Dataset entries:
++++

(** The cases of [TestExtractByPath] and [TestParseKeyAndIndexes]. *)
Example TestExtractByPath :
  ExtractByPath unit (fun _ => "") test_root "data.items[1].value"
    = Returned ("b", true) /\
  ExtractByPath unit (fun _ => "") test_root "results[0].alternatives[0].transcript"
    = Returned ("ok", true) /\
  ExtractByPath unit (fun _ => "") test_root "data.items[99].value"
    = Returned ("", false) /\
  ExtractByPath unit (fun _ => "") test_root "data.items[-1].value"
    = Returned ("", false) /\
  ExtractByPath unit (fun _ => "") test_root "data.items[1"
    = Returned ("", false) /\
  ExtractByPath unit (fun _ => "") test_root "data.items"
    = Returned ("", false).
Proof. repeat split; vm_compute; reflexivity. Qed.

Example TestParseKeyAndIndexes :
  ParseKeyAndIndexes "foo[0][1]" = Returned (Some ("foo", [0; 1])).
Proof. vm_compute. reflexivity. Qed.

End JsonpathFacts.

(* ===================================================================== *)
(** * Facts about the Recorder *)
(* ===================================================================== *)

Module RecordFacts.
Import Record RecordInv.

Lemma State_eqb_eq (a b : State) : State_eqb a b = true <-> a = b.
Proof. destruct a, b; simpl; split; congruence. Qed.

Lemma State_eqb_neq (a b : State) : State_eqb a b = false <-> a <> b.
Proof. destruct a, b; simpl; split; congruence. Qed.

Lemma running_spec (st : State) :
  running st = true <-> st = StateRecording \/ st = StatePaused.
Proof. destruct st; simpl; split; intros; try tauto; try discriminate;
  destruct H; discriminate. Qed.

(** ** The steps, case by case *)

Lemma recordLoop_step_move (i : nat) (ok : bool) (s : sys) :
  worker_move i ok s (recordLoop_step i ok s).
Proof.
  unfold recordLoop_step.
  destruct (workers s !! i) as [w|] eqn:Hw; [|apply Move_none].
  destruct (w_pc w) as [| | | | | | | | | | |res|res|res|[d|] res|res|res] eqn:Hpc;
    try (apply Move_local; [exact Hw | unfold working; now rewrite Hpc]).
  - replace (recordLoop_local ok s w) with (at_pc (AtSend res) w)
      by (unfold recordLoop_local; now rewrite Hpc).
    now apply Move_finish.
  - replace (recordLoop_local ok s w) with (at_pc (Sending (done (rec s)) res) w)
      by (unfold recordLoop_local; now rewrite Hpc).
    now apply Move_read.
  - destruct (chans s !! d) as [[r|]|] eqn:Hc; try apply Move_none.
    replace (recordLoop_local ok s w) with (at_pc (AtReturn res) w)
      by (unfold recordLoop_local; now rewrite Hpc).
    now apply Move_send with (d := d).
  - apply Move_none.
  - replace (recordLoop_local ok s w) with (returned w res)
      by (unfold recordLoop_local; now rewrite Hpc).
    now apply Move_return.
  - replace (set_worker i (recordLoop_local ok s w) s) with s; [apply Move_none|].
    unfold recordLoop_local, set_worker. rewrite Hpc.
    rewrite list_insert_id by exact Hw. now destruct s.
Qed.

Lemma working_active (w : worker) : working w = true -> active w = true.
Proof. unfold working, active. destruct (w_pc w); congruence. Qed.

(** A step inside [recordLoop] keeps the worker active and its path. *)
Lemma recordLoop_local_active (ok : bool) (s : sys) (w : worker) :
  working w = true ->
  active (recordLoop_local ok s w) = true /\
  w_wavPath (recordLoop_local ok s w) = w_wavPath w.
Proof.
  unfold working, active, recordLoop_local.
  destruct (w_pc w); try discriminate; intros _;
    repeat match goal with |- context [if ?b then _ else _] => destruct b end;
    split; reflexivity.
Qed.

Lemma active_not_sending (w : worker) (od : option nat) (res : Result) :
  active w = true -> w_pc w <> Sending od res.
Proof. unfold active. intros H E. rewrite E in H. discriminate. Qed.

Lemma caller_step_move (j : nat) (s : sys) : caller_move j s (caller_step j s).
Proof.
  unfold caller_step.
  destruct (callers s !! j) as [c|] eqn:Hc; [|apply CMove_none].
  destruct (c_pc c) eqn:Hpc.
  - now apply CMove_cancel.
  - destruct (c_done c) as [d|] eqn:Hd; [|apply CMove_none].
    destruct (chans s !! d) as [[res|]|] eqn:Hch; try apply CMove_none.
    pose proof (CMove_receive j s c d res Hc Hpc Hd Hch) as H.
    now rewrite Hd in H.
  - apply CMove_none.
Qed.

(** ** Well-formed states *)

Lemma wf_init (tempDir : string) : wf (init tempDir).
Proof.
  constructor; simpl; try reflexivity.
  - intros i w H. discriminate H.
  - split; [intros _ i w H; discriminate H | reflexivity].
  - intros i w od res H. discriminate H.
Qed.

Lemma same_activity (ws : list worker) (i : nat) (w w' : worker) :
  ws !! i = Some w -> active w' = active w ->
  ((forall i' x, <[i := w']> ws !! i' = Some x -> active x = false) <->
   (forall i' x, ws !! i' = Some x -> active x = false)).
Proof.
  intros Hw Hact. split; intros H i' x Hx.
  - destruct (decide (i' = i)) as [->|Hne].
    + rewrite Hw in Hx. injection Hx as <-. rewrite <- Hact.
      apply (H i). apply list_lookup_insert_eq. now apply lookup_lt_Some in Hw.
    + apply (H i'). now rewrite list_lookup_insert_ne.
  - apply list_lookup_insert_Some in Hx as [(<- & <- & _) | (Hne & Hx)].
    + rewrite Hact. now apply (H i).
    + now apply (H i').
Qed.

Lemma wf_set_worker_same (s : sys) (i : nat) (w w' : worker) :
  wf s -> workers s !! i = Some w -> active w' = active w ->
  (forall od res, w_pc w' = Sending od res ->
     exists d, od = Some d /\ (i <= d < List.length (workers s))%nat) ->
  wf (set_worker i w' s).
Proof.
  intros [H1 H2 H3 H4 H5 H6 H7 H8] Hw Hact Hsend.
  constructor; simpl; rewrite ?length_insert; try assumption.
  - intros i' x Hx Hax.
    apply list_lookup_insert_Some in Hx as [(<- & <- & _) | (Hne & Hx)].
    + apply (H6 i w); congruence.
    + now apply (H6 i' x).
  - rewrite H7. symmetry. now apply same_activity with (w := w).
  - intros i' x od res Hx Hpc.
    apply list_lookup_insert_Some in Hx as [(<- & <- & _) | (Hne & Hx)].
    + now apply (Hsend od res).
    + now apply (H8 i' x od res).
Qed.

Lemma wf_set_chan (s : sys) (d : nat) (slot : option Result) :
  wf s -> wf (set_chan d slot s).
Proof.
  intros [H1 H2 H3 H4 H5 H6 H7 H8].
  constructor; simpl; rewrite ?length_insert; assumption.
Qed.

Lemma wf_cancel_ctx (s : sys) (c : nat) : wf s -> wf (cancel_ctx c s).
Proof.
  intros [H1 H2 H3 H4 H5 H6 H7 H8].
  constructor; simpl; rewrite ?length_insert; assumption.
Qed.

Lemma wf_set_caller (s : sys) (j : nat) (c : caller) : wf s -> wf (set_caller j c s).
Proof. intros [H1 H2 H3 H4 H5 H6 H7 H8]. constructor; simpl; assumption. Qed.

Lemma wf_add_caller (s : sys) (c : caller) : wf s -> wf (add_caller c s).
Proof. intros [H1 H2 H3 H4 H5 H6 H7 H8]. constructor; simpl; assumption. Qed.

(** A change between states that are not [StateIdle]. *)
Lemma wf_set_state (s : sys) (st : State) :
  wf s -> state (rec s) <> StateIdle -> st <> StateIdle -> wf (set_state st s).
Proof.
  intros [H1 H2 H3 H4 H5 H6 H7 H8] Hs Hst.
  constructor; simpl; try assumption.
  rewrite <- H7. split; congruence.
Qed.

++++

• **Task description**
Go through the records above and set each one down exactly, please.

• **Answer to this problem**
(** The cases of [TestExtractByPath] and [TestParseKeyAndIndexes]. *)
Example TestExtractByPath :
  ExtractByPath unit (fun _ => "") test_root "data.items[1].value"
    = Returned ("b", true) /\
  ExtractByPath unit (fun _ => "") test_root "results[0].alternatives[0].transcript"
    = Returned ("ok", true) /\
  ExtractByPath unit (fun _ => "") test_root "data.items[99].value"
    = Returned ("", false) /\
  ExtractByPath unit (fun _ => "") test_root "data.items[-1].value"
    = Returned ("", false) /\
  ExtractByPath unit (fun _ => "") test_root "data.items[1"
    = Returned ("", false) /\
  ExtractByPath unit (fun _ => "") test_root "data.items"
    = Returned ("", false).
Proof. repeat split; vm_compute; reflexivity. Qed.

Example TestParseKeyAndIndexes :
  ParseKeyAndIndexes "foo[0][1]" = Returned (Some ("foo", [0; 1])).
Proof. vm_compute. reflexivity. Qed.

End JsonpathFacts.

(* ===================================================================== *)
(** * Facts about the Recorder *)
(* ===================================================================== *)

Module RecordFacts.
Import Record RecordInv.

Lemma State_eqb_eq (a b : State) : State_eqb a b = true <-> a = b.
Proof. destruct a, b; simpl; split; congruence. Qed.

Lemma State_eqb_neq (a b : State) : State_eqb a b = false <-> a <> b.
Proof. destruct a, b; simpl; split; congruence. Qed.

Lemma running_spec (st : State) :
  running st = true <-> st = StateRecording \/ st = StatePaused.
Proof. destruct st; simpl; split; intros; try tauto; try discriminate;
  destruct H; discriminate. Qed.

(** ** The steps, case by case *)

Lemma recordLoop_step_move (i : nat) (ok : bool) (s : sys) :
  worker_move i ok s (recordLoop_step i ok s).
Proof.
  unfold recordLoop_step.
  destruct (workers s !! i) as [w|] eqn:Hw; [|apply Move_none].
  destruct (w_pc w) as [| | | | | | | | | | |res|res|res|[d|] res|res|res] eqn:Hpc;
    try (apply Move_local; [exact Hw | unfold working; now rewrite Hpc]).
  - replace (recordLoop_local ok s w) with (at_pc (AtSend res) w)
      by (unfold recordLoop_local; now rewrite Hpc).
    now apply Move_finish.
  - replace (recordLoop_local ok s w) with (at_pc (Sending (done (rec s)) res) w)
      by (unfold recordLoop_local; now rewrite Hpc).
    now apply Move_read.
  - destruct (chans s !! d) as [[r|]|] eqn:Hc; try apply Move_none.
    replace (recordLoop_local ok s w) with (at_pc (AtReturn res) w)
      by (unfold recordLoop_local; now rewrite Hpc).
    now apply Move_send with (d := d).
  - apply Move_none.
  - replace (recordLoop_local ok s w) with (returned w res)
      by (unfold recordLoop_local; now rewrite Hpc).
    now apply Move_return.
  - replace (set_worker i (recordLoop_local ok s w) s) with s; [apply Move_none|].
    unfold recordLoop_local, set_worker. rewrite Hpc.
    rewrite list_insert_id by exact Hw. now destruct s.
Qed.

Lemma working_active (w : worker) : working w = true -> active w = true.
Proof. unfold working, active. destruct (w_pc w); congruence. Qed.

(** A step inside [recordLoop] keeps the worker active and its path. *)
Lemma recordLoop_local_active (ok : bool) (s : sys) (w : worker) :
  working w = true ->
  active (recordLoop_local ok s w) = true /\
  w_wavPath (recordLoop_local ok s w) = w_wavPath w.
Proof.
  unfold working, active, recordLoop_local.
  destruct (w_pc w); try discriminate; intros _;
    repeat match goal with |- context [if ?b then _ else _] => destruct b end;
    split; reflexivity.
Qed.

Lemma active_not_sending (w : worker) (od : option nat) (res : Result) :
  active w = true -> w_pc w <> Sending od res.
Proof. unfold active. intros H E. rewrite E in H. discriminate. Qed.

Lemma caller_step_move (j : nat) (s : sys) : caller_move j s (caller_step j s).
Proof.
  unfold caller_step.
  destruct (callers s !! j) as [c|] eqn:Hc; [|apply CMove_none].
  destruct (c_pc c) eqn:Hpc.
  - now apply CMove_cancel.
  - destruct (c_done c) as [d|] eqn:Hd; [|apply CMove_none].
    destruct (chans s !! d) as [[res|]|] eqn:Hch; try apply CMove_none.
    pose proof (CMove_receive j s c d res Hc Hpc Hd Hch) as H.
    now rewrite Hd in H.
  - apply CMove_none.
Qed.

(** ** Well-formed states *)

Lemma wf_init (tempDir : string) : wf (init tempDir).
Proof.
  constructor; simpl; try reflexivity.
  - intros i w H. discriminate H.
  - split; [intros _ i w H; discriminate H | reflexivity].
  - intros i w od res H. discriminate H.
Qed.

Lemma same_activity (ws : list worker) (i : nat) (w w' : worker) :
  ws !! i = Some w -> active w' = active w ->
  ((forall i' x, <[i := w']> ws !! i' = Some x -> active x = false) <->
   (forall i' x, ws !! i' = Some x -> active x = false)).
Proof.
  intros Hw Hact. split; intros H i' x Hx.
  - destruct (decide (i' = i)) as [->|Hne].
    + rewrite Hw in Hx. injection Hx as <-. rewrite <- Hact.
      apply (H i). apply list_lookup_insert_eq. now apply lookup_lt_Some in Hw.
    + apply (H i'). now rewrite list_lookup_insert_ne.
  - apply list_lookup_insert_Some in Hx as [(<- & <- & _) | (Hne & Hx)].
    + rewrite Hact. now apply (H i).
    + now apply (H i').
Qed.

Lemma wf_set_worker_same (s : sys) (i : nat) (w w' : worker) :
  wf s -> workers s !! i = Some w -> active w' = active w ->
  (forall od res, w_pc w' = Sending od res ->
     exists d, od = Some d /\ (i <= d < List.length (workers s))%nat) ->
  wf (set_worker i w' s).
Proof.
  intros [H1 H2 H3 H4 H5 H6 H7 H8] Hw Hact Hsend.
  constructor; simpl; rewrite ?length_insert; try assumption.
  - intros i' x Hx Hax.
    apply list_lookup_insert_Some in Hx as [(<- & <- & _) | (Hne & Hx)].
    + apply (H6 i w); congruence.
    + now apply (H6 i' x).
  - rewrite H7. symmetry. now apply same_activity with (w := w).
  - intros i' x od res Hx Hpc.
    apply list_lookup_insert_Some in Hx as [(<- & <- & _) | (Hne & Hx)].
    + now apply (Hsend od res).
    + now apply (H8 i' x od res).
Qed.

Lemma wf_set_chan (s : sys) (d : nat) (slot : option Result) :
  wf s -> wf (set_chan d slot s).
Proof.
  intros [H1 H2 H3 H4 H5 H6 H7 H8].
  constructor; simpl; rewrite ?length_insert; assumption.
Qed.

Lemma wf_cancel_ctx (s : sys) (c : nat) : wf s -> wf (cancel_ctx c s).
Proof.
  intros [H1 H2 H3 H4 H5 H6 H7 H8].
  constructor; simpl; rewrite ?length_insert; assumption.
Qed.

Lemma wf_set_caller (s : sys) (j : nat) (c : caller) : wf s -> wf (set_caller j c s).
Proof. intros [H1 H2 H3 H4 H5 H6 H7 H8]. constructor; simpl; assumption. Qed.

Lemma wf_add_caller (s : sys) (c : caller) : wf s -> wf (add_caller c s).
Proof. intros [H1 H2 H3 H4 H5 H6 H7 H8]. constructor; simpl; assumption. Qed.

(** A change between states that are not [StateIdle]. *)
Lemma wf_set_state (s : sys) (st : State) :
  wf s -> state (rec s) <> StateIdle -> st <> StateIdle -> wf (set_state st s).
Proof.
  intros [H1 H2 H3 H4 H5 H6 H7 H8] Hs Hst.
  constructor; simpl; try assumption.
  rewrite <- H7. split; congruence.
Qed.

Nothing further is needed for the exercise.